== DATASET EXTRACT ==

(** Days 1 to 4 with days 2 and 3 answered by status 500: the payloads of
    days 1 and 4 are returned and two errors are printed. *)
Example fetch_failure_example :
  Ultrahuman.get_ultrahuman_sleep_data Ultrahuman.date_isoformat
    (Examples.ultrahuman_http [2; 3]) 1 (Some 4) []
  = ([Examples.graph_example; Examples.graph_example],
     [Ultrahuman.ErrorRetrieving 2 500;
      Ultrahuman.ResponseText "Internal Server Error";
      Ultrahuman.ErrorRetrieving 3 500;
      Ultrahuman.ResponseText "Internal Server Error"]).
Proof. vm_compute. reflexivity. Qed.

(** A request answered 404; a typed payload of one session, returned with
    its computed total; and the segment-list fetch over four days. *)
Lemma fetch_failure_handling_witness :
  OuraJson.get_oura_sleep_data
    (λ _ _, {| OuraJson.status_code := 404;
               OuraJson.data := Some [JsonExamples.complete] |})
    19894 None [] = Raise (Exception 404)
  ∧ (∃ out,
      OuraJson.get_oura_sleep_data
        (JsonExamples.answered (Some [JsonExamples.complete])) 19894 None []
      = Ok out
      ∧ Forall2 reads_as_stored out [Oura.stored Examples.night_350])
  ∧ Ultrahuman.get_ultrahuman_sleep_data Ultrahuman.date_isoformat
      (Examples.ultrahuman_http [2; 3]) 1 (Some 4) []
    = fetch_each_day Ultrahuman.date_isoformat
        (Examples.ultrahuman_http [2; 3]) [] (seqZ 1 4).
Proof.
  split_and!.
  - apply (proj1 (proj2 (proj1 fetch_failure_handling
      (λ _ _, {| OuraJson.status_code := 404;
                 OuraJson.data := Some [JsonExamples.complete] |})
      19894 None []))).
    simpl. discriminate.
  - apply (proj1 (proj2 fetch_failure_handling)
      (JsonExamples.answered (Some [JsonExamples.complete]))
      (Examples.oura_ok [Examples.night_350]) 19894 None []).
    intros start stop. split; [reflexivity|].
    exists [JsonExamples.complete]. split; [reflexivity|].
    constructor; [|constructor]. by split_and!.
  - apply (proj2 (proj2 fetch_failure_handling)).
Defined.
==
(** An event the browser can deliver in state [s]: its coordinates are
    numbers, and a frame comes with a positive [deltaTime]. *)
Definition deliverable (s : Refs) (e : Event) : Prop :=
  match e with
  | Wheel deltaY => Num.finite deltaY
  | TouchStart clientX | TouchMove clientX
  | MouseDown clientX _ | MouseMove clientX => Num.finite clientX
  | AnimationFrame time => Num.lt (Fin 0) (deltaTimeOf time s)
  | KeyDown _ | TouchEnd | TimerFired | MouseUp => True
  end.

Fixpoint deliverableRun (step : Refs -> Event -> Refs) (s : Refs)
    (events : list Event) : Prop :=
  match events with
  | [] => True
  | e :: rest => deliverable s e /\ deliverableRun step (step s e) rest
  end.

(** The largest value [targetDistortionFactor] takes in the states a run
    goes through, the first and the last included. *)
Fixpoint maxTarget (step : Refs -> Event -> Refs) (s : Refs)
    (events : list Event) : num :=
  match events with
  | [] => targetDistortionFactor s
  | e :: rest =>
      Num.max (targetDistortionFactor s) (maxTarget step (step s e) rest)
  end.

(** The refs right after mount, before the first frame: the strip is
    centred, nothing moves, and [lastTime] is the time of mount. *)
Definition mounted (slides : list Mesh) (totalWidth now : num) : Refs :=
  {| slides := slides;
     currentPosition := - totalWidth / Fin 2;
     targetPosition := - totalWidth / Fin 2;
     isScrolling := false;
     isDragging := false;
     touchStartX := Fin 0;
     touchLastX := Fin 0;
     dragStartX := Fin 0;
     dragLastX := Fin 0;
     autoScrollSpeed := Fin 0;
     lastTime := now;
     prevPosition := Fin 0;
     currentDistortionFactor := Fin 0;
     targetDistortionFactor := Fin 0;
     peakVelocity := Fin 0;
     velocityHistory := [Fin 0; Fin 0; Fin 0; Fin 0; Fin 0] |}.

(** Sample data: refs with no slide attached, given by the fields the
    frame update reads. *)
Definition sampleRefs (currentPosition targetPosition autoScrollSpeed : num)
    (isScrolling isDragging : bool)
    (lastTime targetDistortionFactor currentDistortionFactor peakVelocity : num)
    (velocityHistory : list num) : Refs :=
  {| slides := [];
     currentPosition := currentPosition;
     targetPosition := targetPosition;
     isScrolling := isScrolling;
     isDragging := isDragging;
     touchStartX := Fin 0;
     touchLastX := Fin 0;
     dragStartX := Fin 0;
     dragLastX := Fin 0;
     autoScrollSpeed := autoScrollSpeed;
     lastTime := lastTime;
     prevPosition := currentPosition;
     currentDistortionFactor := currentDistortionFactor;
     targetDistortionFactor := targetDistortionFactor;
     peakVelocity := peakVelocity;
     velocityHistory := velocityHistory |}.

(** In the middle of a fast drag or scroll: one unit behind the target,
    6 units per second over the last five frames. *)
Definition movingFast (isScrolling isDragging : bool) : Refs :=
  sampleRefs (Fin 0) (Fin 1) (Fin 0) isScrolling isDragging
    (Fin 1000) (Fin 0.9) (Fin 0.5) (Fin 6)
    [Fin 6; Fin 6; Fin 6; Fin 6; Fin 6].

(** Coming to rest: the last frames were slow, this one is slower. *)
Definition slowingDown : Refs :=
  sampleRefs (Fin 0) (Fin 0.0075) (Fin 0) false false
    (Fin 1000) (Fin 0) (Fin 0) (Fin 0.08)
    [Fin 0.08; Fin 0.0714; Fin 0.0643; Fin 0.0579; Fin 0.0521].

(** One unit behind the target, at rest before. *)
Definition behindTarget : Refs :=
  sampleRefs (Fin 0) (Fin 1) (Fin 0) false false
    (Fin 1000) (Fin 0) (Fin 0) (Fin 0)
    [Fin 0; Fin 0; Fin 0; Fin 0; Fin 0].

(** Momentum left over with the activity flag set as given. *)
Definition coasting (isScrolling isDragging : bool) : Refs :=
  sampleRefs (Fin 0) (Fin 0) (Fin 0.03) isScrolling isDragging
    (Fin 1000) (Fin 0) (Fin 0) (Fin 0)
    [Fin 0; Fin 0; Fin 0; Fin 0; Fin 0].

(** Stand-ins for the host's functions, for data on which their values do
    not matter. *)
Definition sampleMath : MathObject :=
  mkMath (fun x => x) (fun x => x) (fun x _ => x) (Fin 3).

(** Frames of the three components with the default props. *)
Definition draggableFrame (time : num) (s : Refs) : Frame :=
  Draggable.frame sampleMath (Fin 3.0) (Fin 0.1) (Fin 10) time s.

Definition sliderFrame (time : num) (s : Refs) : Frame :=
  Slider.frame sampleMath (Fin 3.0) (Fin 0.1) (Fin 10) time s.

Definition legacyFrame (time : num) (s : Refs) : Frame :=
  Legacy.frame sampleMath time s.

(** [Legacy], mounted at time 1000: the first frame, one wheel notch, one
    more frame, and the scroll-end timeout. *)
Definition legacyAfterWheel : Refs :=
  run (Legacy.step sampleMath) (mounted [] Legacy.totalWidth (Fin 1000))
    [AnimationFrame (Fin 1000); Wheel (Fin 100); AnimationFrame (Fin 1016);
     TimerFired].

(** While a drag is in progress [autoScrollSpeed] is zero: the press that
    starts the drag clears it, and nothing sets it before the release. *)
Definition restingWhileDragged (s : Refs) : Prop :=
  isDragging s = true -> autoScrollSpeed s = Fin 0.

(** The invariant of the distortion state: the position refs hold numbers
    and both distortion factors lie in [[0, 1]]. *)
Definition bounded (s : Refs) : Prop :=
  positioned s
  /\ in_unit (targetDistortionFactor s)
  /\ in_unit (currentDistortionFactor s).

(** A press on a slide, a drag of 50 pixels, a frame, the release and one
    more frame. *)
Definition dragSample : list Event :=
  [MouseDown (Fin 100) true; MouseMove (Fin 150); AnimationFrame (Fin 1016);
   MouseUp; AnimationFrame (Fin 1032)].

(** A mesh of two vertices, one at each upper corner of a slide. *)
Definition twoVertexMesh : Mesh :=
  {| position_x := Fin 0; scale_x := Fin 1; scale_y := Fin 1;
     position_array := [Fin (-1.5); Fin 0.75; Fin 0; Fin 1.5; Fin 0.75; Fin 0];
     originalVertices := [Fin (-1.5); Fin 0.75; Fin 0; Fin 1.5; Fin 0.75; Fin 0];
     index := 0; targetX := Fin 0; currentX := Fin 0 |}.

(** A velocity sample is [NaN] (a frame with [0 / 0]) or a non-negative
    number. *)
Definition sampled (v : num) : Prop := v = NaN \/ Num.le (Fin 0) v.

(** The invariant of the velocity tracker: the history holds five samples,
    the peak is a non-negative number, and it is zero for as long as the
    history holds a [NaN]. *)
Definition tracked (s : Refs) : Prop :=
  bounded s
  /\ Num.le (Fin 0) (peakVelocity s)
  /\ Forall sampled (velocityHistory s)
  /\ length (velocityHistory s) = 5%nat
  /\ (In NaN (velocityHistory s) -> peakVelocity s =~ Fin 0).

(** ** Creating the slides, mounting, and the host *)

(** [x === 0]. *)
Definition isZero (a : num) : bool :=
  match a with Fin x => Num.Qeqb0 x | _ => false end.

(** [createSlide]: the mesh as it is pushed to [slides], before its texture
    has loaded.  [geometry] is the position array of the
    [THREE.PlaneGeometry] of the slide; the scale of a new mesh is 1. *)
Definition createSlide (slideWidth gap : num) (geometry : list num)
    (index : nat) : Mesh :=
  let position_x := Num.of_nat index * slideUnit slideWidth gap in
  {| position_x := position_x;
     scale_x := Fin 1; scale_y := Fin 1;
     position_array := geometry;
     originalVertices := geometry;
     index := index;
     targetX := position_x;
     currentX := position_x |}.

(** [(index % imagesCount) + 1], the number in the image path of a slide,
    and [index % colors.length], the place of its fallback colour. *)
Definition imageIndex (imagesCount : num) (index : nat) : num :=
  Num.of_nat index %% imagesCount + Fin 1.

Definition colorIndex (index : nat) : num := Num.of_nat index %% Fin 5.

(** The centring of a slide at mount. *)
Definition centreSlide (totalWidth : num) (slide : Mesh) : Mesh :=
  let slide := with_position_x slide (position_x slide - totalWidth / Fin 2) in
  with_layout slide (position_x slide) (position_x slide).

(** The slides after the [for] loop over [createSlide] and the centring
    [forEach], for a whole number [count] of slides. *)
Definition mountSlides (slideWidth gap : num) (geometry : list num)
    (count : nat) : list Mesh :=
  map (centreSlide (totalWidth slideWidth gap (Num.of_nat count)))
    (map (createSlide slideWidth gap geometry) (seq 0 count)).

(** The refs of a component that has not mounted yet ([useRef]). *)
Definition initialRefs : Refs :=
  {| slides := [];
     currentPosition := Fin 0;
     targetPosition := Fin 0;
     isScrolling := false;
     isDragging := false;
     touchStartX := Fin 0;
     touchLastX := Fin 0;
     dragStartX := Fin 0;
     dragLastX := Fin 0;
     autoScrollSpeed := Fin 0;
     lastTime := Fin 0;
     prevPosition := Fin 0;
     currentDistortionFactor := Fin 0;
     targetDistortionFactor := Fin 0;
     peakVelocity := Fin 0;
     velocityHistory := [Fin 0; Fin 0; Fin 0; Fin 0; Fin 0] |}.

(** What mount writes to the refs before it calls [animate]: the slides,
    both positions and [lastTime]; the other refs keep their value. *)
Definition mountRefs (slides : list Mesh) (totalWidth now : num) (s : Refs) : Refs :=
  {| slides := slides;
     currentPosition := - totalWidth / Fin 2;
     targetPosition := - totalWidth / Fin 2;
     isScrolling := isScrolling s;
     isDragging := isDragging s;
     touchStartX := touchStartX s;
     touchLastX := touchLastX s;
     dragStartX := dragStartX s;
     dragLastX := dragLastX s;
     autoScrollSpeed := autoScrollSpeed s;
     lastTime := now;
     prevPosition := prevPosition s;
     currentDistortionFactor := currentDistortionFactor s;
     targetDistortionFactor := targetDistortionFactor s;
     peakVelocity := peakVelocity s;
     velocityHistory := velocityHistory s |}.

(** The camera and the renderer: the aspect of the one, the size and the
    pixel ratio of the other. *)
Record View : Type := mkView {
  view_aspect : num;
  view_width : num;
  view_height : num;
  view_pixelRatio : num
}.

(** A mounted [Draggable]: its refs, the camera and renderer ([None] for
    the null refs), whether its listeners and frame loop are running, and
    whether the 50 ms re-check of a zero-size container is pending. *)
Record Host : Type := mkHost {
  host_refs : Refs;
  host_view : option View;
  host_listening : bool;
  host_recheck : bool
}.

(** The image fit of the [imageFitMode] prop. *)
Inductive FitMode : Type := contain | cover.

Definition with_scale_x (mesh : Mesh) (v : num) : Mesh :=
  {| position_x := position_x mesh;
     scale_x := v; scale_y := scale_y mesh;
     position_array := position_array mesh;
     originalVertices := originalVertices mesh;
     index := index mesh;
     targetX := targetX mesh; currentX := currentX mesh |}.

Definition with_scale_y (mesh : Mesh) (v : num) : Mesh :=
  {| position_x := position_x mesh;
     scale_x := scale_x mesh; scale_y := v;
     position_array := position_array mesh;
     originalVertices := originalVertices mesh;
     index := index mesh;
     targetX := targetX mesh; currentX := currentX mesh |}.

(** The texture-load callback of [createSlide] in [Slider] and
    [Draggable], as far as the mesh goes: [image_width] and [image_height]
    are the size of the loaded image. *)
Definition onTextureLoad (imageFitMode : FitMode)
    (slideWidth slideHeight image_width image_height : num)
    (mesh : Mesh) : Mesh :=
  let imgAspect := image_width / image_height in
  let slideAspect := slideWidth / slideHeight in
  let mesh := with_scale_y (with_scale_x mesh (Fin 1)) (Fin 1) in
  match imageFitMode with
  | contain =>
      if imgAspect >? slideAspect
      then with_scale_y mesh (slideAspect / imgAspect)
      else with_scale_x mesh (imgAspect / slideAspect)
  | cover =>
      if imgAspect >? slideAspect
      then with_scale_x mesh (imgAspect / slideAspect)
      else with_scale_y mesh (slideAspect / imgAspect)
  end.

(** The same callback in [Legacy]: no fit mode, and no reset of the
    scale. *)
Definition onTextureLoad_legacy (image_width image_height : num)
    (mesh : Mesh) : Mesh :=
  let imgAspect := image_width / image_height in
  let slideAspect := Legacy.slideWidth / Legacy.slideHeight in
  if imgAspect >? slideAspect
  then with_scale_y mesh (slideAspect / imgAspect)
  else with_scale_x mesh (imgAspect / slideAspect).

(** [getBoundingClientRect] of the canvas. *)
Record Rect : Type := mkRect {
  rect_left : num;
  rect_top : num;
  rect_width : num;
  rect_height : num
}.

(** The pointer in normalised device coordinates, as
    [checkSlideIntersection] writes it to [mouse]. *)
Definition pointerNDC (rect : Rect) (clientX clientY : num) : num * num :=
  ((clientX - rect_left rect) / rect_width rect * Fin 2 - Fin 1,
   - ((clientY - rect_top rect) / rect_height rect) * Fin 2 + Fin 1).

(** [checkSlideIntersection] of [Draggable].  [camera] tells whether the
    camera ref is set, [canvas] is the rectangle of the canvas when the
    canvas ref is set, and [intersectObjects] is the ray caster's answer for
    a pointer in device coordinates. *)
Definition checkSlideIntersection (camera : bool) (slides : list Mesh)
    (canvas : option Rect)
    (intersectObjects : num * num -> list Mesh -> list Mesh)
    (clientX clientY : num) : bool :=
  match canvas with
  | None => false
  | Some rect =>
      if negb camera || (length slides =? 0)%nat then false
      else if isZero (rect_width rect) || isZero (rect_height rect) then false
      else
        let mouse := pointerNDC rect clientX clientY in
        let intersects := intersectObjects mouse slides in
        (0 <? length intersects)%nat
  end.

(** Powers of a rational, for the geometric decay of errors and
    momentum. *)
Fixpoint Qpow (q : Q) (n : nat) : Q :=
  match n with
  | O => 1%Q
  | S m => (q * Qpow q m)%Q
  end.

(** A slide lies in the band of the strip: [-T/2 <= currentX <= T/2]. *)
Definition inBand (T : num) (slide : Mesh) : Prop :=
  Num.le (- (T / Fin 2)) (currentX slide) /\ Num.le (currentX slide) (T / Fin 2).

== TRY IT ==
With the first line being the one containing "(** Days 1 to" and the last line the one containing "intros start stop. split; [reflexivity|].", transcribe exactly the lines above that fall in that range.

== EXPECTED ANSWER ==
(** Days 1 to 4 with days 2 and 3 answered by status 500: the payloads of
    days 1 and 4 are returned and two errors are printed. *)
Example fetch_failure_example :
  Ultrahuman.get_ultrahuman_sleep_data Ultrahuman.date_isoformat
    (Examples.ultrahuman_http [2; 3]) 1 (Some 4) []
  = ([Examples.graph_example; Examples.graph_example],
     [Ultrahuman.ErrorRetrieving 2 500;
      Ultrahuman.ResponseText "Internal Server Error";
      Ultrahuman.ErrorRetrieving 3 500;
      Ultrahuman.ResponseText "Internal Server Error"]).
Proof. vm_compute. reflexivity. Qed.

(** A request answered 404; a typed payload of one session, returned with
    its computed total; and the segment-list fetch over four days. *)
Lemma fetch_failure_handling_witness :
  OuraJson.get_oura_sleep_data
    (λ _ _, {| OuraJson.status_code := 404;
               OuraJson.data := Some [JsonExamples.complete] |})
    19894 None [] = Raise (Exception 404)
  ∧ (∃ out,
      OuraJson.get_oura_sleep_data
        (JsonExamples.answered (Some [JsonExamples.complete])) 19894 None []
      = Ok out
      ∧ Forall2 reads_as_stored out [Oura.stored Examples.night_350])
  ∧ Ultrahuman.get_ultrahuman_sleep_data Ultrahuman.date_isoformat
      (Examples.ultrahuman_http [2; 3]) 1 (Some 4) []
    = fetch_each_day Ultrahuman.date_isoformat
        (Examples.ultrahuman_http [2; 3]) [] (seqZ 1 4).
Proof.
  split_and!.
  - apply (proj1 (proj2 (proj1 fetch_failure_handling
      (λ _ _, {| OuraJson.status_code := 404;
                 OuraJson.data := Some [JsonExamples.complete] |})
      19894 None []))).
    simpl. discriminate.
  - apply (proj1 (proj2 fetch_failure_handling)
      (JsonExamples.answered (Some [JsonExamples.complete]))
      (Examples.oura_ok [Examples.night_350]) 19894 None []).
    intros start stop. split; [reflexivity|].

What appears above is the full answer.